Demographic of what though? Season pass holders? Skier days? 



Smellytele said:


> Well when pass prices go up after 30 something maybe that is the reason for the 7% drop off. Just prolongs the inevitable i guess.



Many other things happen between 25 and 35 though that may influence this. Pass increases certainly don't help though, but how many places nationally have a cheaper 20s pass (assuming these are national demographics)? It still seems to be a relatively new pass idea. Vail, the largest season pass knowledge source doesn't have a cheaper pass for younger people.


----------



## Jully (May 8, 2017)

prsboogie said:


> My point is I'd like to get a unlimited pass for $399 and not have to pay $200 more plus having to buy $800 dollars of kids passes. $$1600 for a family of four is better than $1800-2000 depending on blackout vs non blackout. I get the theory that the 20-30s crowd is supposed to have less money but it burns my ass when that same age group complains about their cheap passes that go up. It wasn't necessarily directed at you and didn't mean to upset you if I did.
> 
> Sent from my XT1565 using AlpineZone mobile app



Who complains about cheap pass prices going up in that age group? I've certainly have never heard any more complaints about pass increase deadlines from that age group v. others. Anyone buying a season pass, in my experience, understands price increases are the name of the game.


----------



## Hawk (May 9, 2017)

I don't know about increases in pass cost this year.  My pass at Sugarbuh went from $1,099 to $799 and without doing anything a all.  And now I get 50% off lift tickets at all Mountain collective resorts.  I will take full advantage of that next year also by calling all my transplant friends and taking them up on accommodations.  Nothing like vacations with free lodging and 1/2 price tickets.


----------



## cdskier (May 9, 2017)

Hawk said:


> I don't know about increases in pass cost this year.  My pass at Sugarbuh went from $1,099 to $799 and without doing anything a all.  And now I get 50% off lift tickets at all Mountain collective resorts.  I will take full advantage of that next year also by calling all my transplant friends and taking them up on accommodations.  Nothing like vacations with free lodging and 1/2 price tickets.

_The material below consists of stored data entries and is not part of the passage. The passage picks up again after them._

(** [infer_modalities_from_tasks] returns the [', ']-join of a list of
    known modality names, strictly sorted (so without repetition), and
    empty for an empty input.  For every task of the comma-separated
    input: a task mentioning "caption" or "visual question" (in any case)
    puts Image and Text in the list, one mentioning "detection" or
    "segmentation" puts Image in it, and one mentioning "pose estimation"
    puts 3D in it. *)
Theorem infer_modalities_shape (tasks : string) :
  exists l, infer_modalities_from_tasks tasks = String.concat ", " l
  /\ Sorted str_lt l /\ incl l MODALITIES
  /\ (tasks = "" -> l = [])
  /\ (tasks <> "" -> forall task, In task (task_list tasks) ->
        (isearch "caption" task = true \/ isearch "visual question" task = true ->
           In "Image" l /\ In "Text" l)
        /\ (isearch "detection" task = true \/ isearch "segmentation" task = true ->
              In "Image" l)
        /\ (isearch "pose estimation" task = true -> In "3D" l)).
Proof.
  destruct (String.eqb tasks "") eqn:E.
  - apply String.eqb_eq in E. subst. exists []. unfold infer_modalities_from_tasks.
    split; [reflexivity|]. split; [constructor|]. split; [intros x []|].
    split; [reflexivity|]. intros H; congruence.
  - exists (sort (found_modalities tasks)).
    unfold infer_modalities_from_tasks. rewrite E.
    destruct (found_good tasks) as [N I].
    pose proof (sort_perm (found_modalities tasks)) as P.
    split; [reflexivity|split; [|split; [|split]]].
    + apply sorted_strict; [apply sort_sorted|].
      apply Permutation_NoDup with (l := found_modalities tasks); [symmetry; exact P|exact N].
    + intros x Hx. apply I. apply (Permutation_in _ P Hx).
    + intros H. subst. discriminate.
    + intros _ task Ht.
      assert (K : forall x, (forall found, good_set found -> In x (special_cases found task)) ->
                            In x (sort (found_modalities tasks))).
      { intros x Hx. apply (Permutation_in _ (Permutation_sym P)).
        unfold found_modalities. apply fold_special_keeps with (t := task); [|exact Ht|exact Hx].
        destruct (fold_grows _ grows_scan (task_list tasks) []) as [G _];
          [split; [constructor|intros y []]|exact G]. }
      split; [|split].
      * intros Hc. split; apply K; intros found _; apply special_caption, Hc.
      * intros Hd. apply K. intros found _. apply special_detection, Hd.
      * intros Hp. apply K. intros found _. apply special_pose, Hp.
Qed.

End ModalitiesFacts.

(* ================================================================== *)
Module CsvProgressFacts.
Import Progress CsvProgress.

(** Whatever the state of the file, [load_progress] returns a value that
    has a length. *)
Theorem csv_load_progress_has_len (f : progress_file) :
  exists n, py_len (load_progress f) = Ok n.
Proof.
  destruct f as [| | |[| | | | |d]]; cbn; try (eexists; reflexivity).
  destruct (PyDict.get_default d "processed_files" (PList [])) as [| | | | |] eqn:E;
    cbn; eexists; reflexivity.
Qed.

End CsvProgressFacts.

(* ================================================================== *)
Module PlacementFacts.
Import PyStr Extraction.

(** The area [extract_datasets] assigns to a record is one of the sixteen
    Papers With Code areas when the record has associated tasks, and is
    empty exactly when it has none; subtask and task are always equal. *)
Theorem derive_placement_area (i : Tabular.pwc_info) :
  let '(area, subtask, task) := derive_placement i in
  subtask = task
  /\ (area = "" <-> Tabular.associated_tasks i = "")
  /\ (Tabular.associated_tasks i <> "" -> In area PWC_AREAS).
Proof.
  unfold derive_placement.
  destruct (String.eqb (Tabular.associated_tasks i) "") eqn:E.
  - apply String.eqb_eq in E. split; [reflexivity|]. split; [tauto|]. intros H; contradiction.
  - apply String.eqb_neq in E.
    set (main_task := strip (hd "" (Url.split_on ","%char (Tabular.associated_tasks i)))).
    set (found := match List.find (fun a => contains (lower a) (lower main_task)) PWC_AREAS with
                  | Some a => a | None => "" end).
    assert (Hf : found = "" \/ In found PWC_AREAS).
    { unfold found. destruct (List.find _ _) eqn:F; [right|left; reflexivity].
      apply find_some in F. apply F. }
    assert (A : In (if negb (String.eqb found "") then found
                     else if contains "Image" (Tabular.modalities i) then "Computer Vision"
                     else if contains "Text" (Tabular.modalities i) then "Natural Language Processing"
                     else if contains "Audio" (Tabular.modalities i) then "Audio"
                     else "Methodology") PWC_AREAS).
    { destruct (String.eqb found "") eqn:G; cbn [negb].
      - destruct (contains "Image" _); [cbn; tauto|].
        destruct (contains "Text" _); [cbn; tauto|].
        destruct (contains "Audio" _); cbn; tauto.
      - destruct Hf as [Hf|Hf]; [apply String.eqb_neq in G; contradiction|exact Hf]. }
    split; [reflexivity|split; [|intros _; exact A]].
    split; [|intros H; contradiction].
    intros H. rewrite H in A. cbn in A. intuition discriminate.
Qed.

End PlacementFacts.

(* ================================================================== *)
Module RegexFacts.
Import PyStr Regex.
Local Open Scope list_scope.

Section Spans.
Variable inp : string.

(** The spans a pattern can match, anchors and the order of alternatives
    left aside. *)
Inductive spans : rx -> nat -> nat -> Prop :=
| SChar (p : ascii -> bool) (pos : nat) (c : ascii) :
    String.get pos inp = Some c -> p c = true -> spans (RChar p) pos (S pos)
| SSeq r1 r2 a b c : spans r1 a b -> spans r2 b c -> spans (RSeq r1 r2) a c
| SAltL r1 r2 a b : spans r1 a b -> spans (RAlt r1 r2) a b
| SAltR r1 r2 a b : spans r2 a b -> spans (RAlt r1 r2) a b
| SStar0 r a : spans (RStar r) a a
| SStarS r a b c : spans r a b -> spans (RStar r) b c -> spans (RStar r) a c
| SLazy0 r a : spans (RLazyStar r) a a
| SLazyS r a b c : spans r a b -> spans (RLazyStar r) b c -> spans (RLazyStar r) a c
| SGroup n r a b : spans r a b -> spans (RGroup n r) a b
| SEps a : spans REps a a
| SStart a : spans RStart a a
| SDollar a : spans RDollar a a
| SEndZ a : spans REndZ a a.

(** Every group [n] of the pattern captures only spans satisfying [Q n]. *)
Fixpoint groups_ok (Q : nat -> nat -> nat -> Prop) (r : rx) : Prop :=
  match r with
  | RGroup n r1 => (forall a b, spans r1 a b -> Q n a b) /\ groups_ok Q r1
  | RSeq r1 r2 | RAlt r1 r2 => groups_ok Q r1 /\ groups_ok Q r2
  | RStar r1 | RLazyStar r1 => groups_ok Q r1
  | _ => True
  end.

(** The groups every match of the pattern captures. *)
Fixpoint must (r : rx) : list nat :=
  match r with
  | RGroup n r1 => n :: must r1
  | RSeq r1 r2 => must r1 ++ must r2
  | _ => []
  end.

Mine went up $50...but no complaining from me as it is a great price. Still cheaper than I paid 2 years ago and the 50% off Mountain Collective thing is very interesting as something to take advantage of.


----------



## Hawk (May 9, 2017)

cdskier said:


> Mine went up $50...but no complaining from me as it is a great price. Still cheaper than I paid 2 years ago and the 50% off Mountain Collective thing is very interesting as something to take advantage of.

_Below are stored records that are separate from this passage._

(* ===== verification/_CoqProject ===== *)
-Q . S2P
Prelude.v
Errors.v
Bytes.v
Chrono.v
Crypto.v
VersionModel.v
LifecycleModel.v
LifecycleConfig.v
LifecycleEval.v
Database.v
ObjectStore.v
ResidencyStore.v
VersionStore.v
VersionSpec.v
VersionReads.v
Publication.v
VersionSystem.v
StorageClasses.v
Listing.v
Transaction.v
ImportDb.v
ImportJobs.v
Ownership.v
OwnershipLoops.v
OwnershipChanges.v
OwnershipSystem.v
ZipEntries.v
ZipInput.v
ZipBatch.v
ZipSystem.v
CorsConfig.v
CorsMatching.v
Crc64.v
CorsStore.v
CorsHttp.v
CorsSystem.v
LifecycleActions.v
LifecycleQueue.v
Revalidation.v
LifecycleScan.v
LifecycleStore.v
Transitions.v
TransitionRuns.v
StoreEffects.v
TransitionSystem.v
TransitionTheorems.v
BucketDelete.v
TransitionWorker.v
Expiration.v
ActionWorkers.v
ScanWorker.v
Examples.v
OwnershipExamples.v
CorsExamples.v
LifecycleExamples.v
TransitionExamples.v
ActionExamples.v
ScanExamples.v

Why did it go up?  Because the kids are extra instead of included?


----------



## machski (May 9, 2017)

Hawk said:


> I don't know about increases in pass cost this year.  My pass at Sugarbuh went from $1,099 to $799 and without doing anything a all.  And now I get 50% off lift tickets at all Mountain collective resorts.  I will take full advantage of that next year also by calling all my transplant friends and taking them up on accommodations.  Nothing like vacations with free lodging and 1/2 price tickets.

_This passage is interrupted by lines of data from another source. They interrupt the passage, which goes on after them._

Lemma ord_le_antisym {A} `{RustOrdLaws A} (x y : A) : ord_le x y -> ord_le y x -> x = y.
Proof.
  unfold ord_le. rewrite (cmp_antisym x y). intros.
  apply cmp_eq_iff. destruct (cmp x y) eqn:?; done.
Qed.

Lemma ord_le_lt_eq {A} `{RustOrdLaws A} (x y : A) : ord_le x y <-> cmp x y = Lt \/ x = y.
Proof.
  unfold ord_le. rewrite <- cmp_eq_iff. destruct (cmp x y); naive_solver.
Qed.

#[export] Hint Resolve ord_le_refl ord_le_trans : rust.

(** ** [sort_by] *)

Section sorting.
Context {A K : Type} `{RustOrdLaws K} (key : A -> K).

Definition by_key (x y : A) : comparison := cmp (key x) (key y).
Definition key_le (x y : A) : Prop := ord_le (key x) (key y).

Lemma insert_by_perm f (x : A) l : insert_by f x l ≡ₚ x :: l.
Proof.
  induction l as [|y l IH]; simpl; [done|].
  destruct (f x y); try done. rewrite IH. apply Permutation_swap.
Qed.

Lemma sort_by_perm f (l : list A) : sort_by f l ≡ₚ l.
Proof. induction l as [|x l IH]; simpl; [done|]. by rewrite insert_by_perm, IH. Qed.

Lemma elem_of_sort_by f (l : list A) x : x ∈ sort_by f l <-> x ∈ l.
Proof. by rewrite sort_by_perm. Qed.

Lemma insert_by_sorted x l :
  StronglySorted key_le l -> StronglySorted key_le (insert_by by_key x l).
Proof.
  induction 1 as [|y l Hl IH Hy]; simpl; [by repeat constructor|].
  unfold by_key. destruct (cmp (key x) (key y)) eqn:E.
  3: { constructor; [done|]. rewrite insert_by_perm. constructor; [|done].
       unfold key_le, ord_le. rewrite (cmp_antisym (key x)), E. done. }
  all: constructor; [by constructor|]; constructor; [by unfold key_le, ord_le; rewrite E|].
  all: eapply Forall_impl; [exact Hy|]; intros z Hz; apply (ord_le_trans _ (key y)); [|exact Hz].
  all: unfold ord_le; by rewrite E.
Qed.

Lemma sort_by_sorted l : StronglySorted key_le (sort_by by_key l).
Proof. induction l as [|x l IH]; simpl; [constructor|]. by apply insert_by_sorted. Qed.

(** Sorting a sorted list changes nothing: the sort is stable. *)
Lemma sort_by_id l : StronglySorted key_le l -> sort_by by_key l = l.
Proof.
  induction 1 as [|x l Hl IH Hx]; simpl; [done|]. rewrite IH.
  destruct l as [|y l]; simpl; [done|].
  apply Forall_cons in Hx as [Hxy _]. unfold by_key, key_le, ord_le in *.
  destruct (cmp (key x) (key y)); done.
Qed.

Lemma insert_by_map (g : A -> A) x l :
  (forall y, key (g y) = key y) ->
  insert_by by_key (g x) (map g l) = map g (insert_by by_key x l).
Proof.
  intros Hg. induction l as [|y l IH]; simpl; [done|]. unfold by_key in *. rewrite !Hg.
  destruct (cmp (key x) (key y)); simpl; congruence.
Qed.

(** Changing rows without changing their keys does not change their order. *)
Lemma sort_by_map (g : A -> A) l :
  (forall y, key (g y) = key y) -> sort_by by_key (map g l) = map g (sort_by by_key l).
Proof.
  intros Hg. induction l as [|x l IH]; simpl; [done|]. rewrite IH. by apply insert_by_map.
Qed.

Lemma insert_by_filter (P : A -> Prop) `{forall a, Decision (P a)} x l :
  StronglySorted key_le l ->
  filter P (insert_by by_key x l) =
  if decide (P x) then insert_by by_key x (filter P l) else filter P l.
Proof.
  induction 1 as [|y l Hl IH Hy]; simpl.
  { rewrite filter_cons. by destruct (decide (P x)). }
  assert (Hmin : forall z, cmp (key x) (key y) <> Gt -> z ∈ l -> cmp (key x) (key z) <> Gt).
  { intros z Hxy Hz. rewrite Forall_forall in Hy. by apply (ord_le_trans _ (key y)), Hy. }
  destruct (by_key x y) eqn:E; unfold by_key in E.
  3: { rewrite !filter_cons, IH. destruct (decide (P y)), (decide (P x)); simpl; try done.
       unfold by_key at 2. by rewrite E. }
  all: rewrite filter_cons; destruct (decide (P x)); [|done].
  all: assert (Hhd : forall l', (forall z, z ∈ l' -> cmp (key x) (key z) <> Gt) ->
         insert_by by_key x l' = x :: l')
    by (intros [|z l'] Hz; simpl; [done|]; specialize (Hz z (list_elem_of_here _ _)); unfold by_key;
        by destruct (cmp (key x) (key z))).
  all: rewrite Hhd; [done|]; intros z [_ [->|Hz]%elem_of_cons]%list_elem_of_filter;
    [congruence|]; apply Hmin; congruence || done.
Qed.

(** Filtering and sorting commute. *)
Lemma sort_by_filter (P : A -> Prop) `{forall a, Decision (P a)} l :
  sort_by by_key (filter P l) = filter P (sort_by by_key l).
Proof.
  induction l as [|x l IH]; simpl; [done|].
  rewrite insert_by_filter, filter_cons by apply sort_by_sorted.
  destruct (decide (P x)); simpl; by rewrite IH.
Qed.

(** A new least element goes first. *)
Lemma sort_by_snoc_least l x :
  (forall y, y ∈ l -> cmp (key x) (key y) = Lt) ->
  sort_by by_key (l ++ [x]) = x :: sort_by by_key l.
Proof.
  induction l as [|y l IH]; simpl; [done|]. intros Hx.
  change (foldr (insert_by by_key) [] (l ++ [x])) with (sort_by by_key (l ++ [x])).
  rewrite IH by (intros z Hz; apply Hx; by right). simpl. unfold by_key at 1.
  rewrite (cmp_antisym (key x)), (Hx y) by left. done.
Qed.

Take advantage now.  Many analysts don't expect pass prices to stay low for much longer with the now two giants playing inside the industry.  Of course, being a New England Passer, I saw no decrease this year so I will be interested to see if any price pressure hits ours for 18-19.

Sent from my XT1650 using AlpineZone mobile app


----------



## cdskier (May 9, 2017)

Hawk said:


> Why did it go up?  Because the kids are extra instead of included?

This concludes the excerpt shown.